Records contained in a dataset
------------------------

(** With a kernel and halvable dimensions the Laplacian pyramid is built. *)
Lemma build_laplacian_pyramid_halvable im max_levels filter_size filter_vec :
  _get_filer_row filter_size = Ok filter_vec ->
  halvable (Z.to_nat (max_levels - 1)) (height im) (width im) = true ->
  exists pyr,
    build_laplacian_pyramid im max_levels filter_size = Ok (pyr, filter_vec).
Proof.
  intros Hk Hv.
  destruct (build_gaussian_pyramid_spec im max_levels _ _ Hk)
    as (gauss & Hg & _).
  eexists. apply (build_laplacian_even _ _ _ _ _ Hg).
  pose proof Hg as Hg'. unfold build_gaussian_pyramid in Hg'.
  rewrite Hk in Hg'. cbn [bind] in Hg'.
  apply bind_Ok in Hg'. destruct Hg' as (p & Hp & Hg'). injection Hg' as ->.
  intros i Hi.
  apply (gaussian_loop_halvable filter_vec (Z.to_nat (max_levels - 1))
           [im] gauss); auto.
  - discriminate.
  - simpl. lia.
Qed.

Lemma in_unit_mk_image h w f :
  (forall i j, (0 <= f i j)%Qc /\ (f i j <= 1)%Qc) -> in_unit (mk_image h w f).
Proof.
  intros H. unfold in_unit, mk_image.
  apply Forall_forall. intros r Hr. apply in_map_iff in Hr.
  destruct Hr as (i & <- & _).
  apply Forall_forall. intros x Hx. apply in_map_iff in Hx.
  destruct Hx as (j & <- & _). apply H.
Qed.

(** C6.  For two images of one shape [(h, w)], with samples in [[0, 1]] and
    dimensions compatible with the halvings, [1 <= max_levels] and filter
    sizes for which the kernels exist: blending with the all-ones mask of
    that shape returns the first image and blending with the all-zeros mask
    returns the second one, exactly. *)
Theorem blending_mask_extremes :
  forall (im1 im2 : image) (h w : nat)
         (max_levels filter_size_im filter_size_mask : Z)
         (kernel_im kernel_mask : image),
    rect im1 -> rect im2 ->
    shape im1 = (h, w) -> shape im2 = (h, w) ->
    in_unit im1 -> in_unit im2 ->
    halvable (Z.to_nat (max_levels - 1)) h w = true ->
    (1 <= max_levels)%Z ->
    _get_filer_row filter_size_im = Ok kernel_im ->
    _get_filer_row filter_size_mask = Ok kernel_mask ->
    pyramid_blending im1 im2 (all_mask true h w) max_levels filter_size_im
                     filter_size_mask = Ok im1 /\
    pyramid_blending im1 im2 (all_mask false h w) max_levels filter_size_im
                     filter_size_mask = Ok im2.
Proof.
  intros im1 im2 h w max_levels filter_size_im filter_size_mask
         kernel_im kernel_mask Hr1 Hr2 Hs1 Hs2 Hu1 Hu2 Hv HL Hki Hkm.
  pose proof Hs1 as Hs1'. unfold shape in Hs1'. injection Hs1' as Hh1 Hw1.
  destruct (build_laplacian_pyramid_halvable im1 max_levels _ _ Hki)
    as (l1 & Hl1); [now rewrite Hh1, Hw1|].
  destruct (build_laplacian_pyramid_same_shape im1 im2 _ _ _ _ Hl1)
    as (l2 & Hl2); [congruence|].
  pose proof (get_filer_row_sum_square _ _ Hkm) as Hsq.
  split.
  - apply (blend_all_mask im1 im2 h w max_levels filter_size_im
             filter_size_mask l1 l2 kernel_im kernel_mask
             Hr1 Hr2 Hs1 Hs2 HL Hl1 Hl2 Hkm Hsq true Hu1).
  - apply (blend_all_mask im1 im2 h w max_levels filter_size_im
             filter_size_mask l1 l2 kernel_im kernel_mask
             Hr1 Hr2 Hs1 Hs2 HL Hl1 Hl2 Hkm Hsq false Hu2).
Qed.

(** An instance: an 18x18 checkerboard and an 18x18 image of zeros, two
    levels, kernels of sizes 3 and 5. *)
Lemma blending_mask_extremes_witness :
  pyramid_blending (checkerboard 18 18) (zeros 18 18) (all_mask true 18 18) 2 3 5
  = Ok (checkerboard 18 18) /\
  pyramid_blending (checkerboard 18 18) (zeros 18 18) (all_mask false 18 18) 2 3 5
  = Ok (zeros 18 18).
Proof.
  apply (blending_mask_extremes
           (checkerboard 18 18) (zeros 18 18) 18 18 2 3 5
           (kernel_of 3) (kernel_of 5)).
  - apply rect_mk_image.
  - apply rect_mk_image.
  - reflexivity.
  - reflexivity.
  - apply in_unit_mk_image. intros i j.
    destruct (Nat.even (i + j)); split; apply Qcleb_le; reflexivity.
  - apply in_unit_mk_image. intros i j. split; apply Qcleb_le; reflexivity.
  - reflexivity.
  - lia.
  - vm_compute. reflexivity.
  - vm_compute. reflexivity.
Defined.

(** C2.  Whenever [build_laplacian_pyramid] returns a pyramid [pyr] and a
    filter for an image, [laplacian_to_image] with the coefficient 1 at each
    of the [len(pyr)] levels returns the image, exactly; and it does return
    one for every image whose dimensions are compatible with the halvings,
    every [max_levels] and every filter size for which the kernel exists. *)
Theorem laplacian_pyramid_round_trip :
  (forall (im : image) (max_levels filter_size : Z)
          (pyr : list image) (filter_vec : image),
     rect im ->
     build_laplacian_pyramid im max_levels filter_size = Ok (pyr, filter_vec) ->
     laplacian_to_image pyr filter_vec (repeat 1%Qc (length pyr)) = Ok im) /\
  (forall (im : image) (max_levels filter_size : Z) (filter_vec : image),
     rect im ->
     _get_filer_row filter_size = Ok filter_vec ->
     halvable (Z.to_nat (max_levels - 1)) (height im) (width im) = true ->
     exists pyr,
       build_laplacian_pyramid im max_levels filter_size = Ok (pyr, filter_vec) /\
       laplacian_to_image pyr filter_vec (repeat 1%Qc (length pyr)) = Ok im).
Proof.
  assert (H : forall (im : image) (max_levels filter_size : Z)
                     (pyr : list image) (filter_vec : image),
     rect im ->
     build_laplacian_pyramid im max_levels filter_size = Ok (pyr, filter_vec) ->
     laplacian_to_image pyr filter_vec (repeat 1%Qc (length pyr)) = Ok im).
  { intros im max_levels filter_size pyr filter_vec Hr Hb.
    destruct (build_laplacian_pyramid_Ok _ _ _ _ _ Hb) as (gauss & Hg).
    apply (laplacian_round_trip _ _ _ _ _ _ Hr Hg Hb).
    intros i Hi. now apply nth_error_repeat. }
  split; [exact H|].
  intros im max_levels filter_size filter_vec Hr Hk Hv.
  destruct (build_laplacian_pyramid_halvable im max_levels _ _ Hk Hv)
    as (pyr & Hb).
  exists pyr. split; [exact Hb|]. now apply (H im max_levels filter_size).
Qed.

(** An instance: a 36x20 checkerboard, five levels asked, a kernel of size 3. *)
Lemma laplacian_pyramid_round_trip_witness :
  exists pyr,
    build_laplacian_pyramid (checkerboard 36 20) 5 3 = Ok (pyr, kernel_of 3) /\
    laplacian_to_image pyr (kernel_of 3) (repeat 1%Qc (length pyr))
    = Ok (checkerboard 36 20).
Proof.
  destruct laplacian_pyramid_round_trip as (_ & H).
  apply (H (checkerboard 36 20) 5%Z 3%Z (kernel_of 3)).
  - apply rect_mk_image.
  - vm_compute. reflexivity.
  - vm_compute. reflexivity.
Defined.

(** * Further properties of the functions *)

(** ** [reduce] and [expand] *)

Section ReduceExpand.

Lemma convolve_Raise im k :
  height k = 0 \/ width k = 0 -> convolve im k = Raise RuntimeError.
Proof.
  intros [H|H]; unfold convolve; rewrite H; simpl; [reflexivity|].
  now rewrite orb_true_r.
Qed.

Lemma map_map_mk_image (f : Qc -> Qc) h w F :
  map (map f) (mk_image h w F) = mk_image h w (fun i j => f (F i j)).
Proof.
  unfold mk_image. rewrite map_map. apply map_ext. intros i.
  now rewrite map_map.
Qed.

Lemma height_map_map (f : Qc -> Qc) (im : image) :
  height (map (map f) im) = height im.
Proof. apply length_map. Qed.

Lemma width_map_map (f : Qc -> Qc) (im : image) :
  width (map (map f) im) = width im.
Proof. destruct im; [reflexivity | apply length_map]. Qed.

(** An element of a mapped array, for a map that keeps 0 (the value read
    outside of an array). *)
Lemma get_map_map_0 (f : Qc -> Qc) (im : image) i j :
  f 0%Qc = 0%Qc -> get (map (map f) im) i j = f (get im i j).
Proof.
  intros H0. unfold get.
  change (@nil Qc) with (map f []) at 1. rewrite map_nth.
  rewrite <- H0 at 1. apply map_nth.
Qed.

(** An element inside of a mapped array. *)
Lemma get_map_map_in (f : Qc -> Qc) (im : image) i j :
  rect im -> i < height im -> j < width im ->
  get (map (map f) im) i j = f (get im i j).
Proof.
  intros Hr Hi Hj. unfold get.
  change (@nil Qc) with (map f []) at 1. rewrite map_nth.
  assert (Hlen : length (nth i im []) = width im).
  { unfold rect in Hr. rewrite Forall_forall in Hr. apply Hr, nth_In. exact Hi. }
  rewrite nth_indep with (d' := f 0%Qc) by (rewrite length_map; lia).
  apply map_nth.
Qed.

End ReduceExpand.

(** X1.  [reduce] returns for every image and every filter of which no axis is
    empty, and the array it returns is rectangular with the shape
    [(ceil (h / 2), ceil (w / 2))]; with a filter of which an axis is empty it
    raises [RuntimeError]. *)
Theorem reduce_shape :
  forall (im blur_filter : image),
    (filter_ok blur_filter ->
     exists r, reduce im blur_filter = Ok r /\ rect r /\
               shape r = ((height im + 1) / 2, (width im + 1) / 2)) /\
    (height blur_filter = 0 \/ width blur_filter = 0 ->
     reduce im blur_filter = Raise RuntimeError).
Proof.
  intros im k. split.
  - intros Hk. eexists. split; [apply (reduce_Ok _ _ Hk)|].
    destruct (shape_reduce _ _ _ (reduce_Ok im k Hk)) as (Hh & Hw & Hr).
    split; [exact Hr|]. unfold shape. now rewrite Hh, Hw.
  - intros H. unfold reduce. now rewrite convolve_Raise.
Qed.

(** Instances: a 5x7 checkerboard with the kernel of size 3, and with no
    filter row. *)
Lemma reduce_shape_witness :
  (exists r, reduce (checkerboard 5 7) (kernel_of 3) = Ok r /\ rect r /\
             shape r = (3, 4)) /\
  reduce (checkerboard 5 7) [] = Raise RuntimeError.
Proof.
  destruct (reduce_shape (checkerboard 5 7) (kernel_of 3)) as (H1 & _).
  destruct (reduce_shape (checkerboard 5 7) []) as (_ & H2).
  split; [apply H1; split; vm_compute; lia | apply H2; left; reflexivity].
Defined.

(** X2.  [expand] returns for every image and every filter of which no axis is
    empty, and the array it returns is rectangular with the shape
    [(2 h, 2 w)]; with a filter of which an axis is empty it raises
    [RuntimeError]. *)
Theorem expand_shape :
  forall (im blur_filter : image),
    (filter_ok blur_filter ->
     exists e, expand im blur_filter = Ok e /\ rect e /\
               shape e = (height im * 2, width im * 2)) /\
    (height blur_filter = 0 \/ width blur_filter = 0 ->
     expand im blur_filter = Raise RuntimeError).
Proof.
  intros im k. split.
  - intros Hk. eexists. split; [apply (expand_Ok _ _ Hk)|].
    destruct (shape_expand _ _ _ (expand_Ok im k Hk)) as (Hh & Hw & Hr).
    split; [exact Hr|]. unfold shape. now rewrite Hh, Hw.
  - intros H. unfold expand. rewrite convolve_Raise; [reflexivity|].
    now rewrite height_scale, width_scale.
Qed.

------------------------

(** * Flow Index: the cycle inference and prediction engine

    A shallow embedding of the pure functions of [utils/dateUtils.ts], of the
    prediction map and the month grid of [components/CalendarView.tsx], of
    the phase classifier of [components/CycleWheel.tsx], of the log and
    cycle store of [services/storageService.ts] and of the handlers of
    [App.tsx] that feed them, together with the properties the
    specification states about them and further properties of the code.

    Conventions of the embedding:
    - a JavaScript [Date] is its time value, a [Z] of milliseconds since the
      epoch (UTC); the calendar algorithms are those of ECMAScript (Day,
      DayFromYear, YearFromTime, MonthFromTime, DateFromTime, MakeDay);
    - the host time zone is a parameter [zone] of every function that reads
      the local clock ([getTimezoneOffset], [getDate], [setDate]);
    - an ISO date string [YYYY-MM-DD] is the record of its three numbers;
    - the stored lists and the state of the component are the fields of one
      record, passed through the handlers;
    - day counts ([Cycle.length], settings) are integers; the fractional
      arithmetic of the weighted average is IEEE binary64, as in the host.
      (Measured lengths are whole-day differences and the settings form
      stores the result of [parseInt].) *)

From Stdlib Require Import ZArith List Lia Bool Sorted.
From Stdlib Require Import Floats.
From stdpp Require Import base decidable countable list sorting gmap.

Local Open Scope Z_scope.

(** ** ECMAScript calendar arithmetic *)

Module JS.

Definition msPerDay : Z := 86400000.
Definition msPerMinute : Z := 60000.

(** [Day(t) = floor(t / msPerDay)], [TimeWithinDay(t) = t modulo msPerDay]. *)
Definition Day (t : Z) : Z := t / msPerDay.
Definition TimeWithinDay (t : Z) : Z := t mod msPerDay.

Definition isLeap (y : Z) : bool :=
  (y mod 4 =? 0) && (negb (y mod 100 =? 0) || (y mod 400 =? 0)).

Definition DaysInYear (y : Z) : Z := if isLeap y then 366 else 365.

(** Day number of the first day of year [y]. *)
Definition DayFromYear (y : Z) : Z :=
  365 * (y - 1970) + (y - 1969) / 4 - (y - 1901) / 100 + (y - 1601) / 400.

------------------------

Task statement →
One stretch of the lines above is wanted, from the line that contains "(** With a kernel" through the line that contains "forall (im1 im2 : image) (h w : nat)". Output it exactly.

Solution to this exercise →
(** With a kernel and halvable dimensions the Laplacian pyramid is built. *)
Lemma build_laplacian_pyramid_halvable im max_levels filter_size filter_vec :
  _get_filer_row filter_size = Ok filter_vec ->
  halvable (Z.to_nat (max_levels - 1)) (height im) (width im) = true ->
  exists pyr,
    build_laplacian_pyramid im max_levels filter_size = Ok (pyr, filter_vec).
Proof.
  intros Hk Hv.
  destruct (build_gaussian_pyramid_spec im max_levels _ _ Hk)
    as (gauss & Hg & _).
  eexists. apply (build_laplacian_even _ _ _ _ _ Hg).
  pose proof Hg as Hg'. unfold build_gaussian_pyramid in Hg'.
  rewrite Hk in Hg'. cbn [bind] in Hg'.
  apply bind_Ok in Hg'. destruct Hg' as (p & Hp & Hg'). injection Hg' as ->.
  intros i Hi.
  apply (gaussian_loop_halvable filter_vec (Z.to_nat (max_levels - 1))
           [im] gauss); auto.
  - discriminate.
  - simpl. lia.
Qed.

Lemma in_unit_mk_image h w f :
  (forall i j, (0 <= f i j)%Qc /\ (f i j <= 1)%Qc) -> in_unit (mk_image h w f).
Proof.
  intros H. unfold in_unit, mk_image.
  apply Forall_forall. intros r Hr. apply in_map_iff in Hr.
  destruct Hr as (i & <- & _).
  apply Forall_forall. intros x Hx. apply in_map_iff in Hx.
  destruct Hx as (j & <- & _). apply H.
Qed.

(** C6.  For two images of one shape [(h, w)], with samples in [[0, 1]] and
    dimensions compatible with the halvings, [1 <= max_levels] and filter
    sizes for which the kernels exist: blending with the all-ones mask of
    that shape returns the first image and blending with the all-zeros mask
    returns the second one, exactly. *)
Theorem blending_mask_extremes :
  forall (im1 im2 : image) (h w : nat)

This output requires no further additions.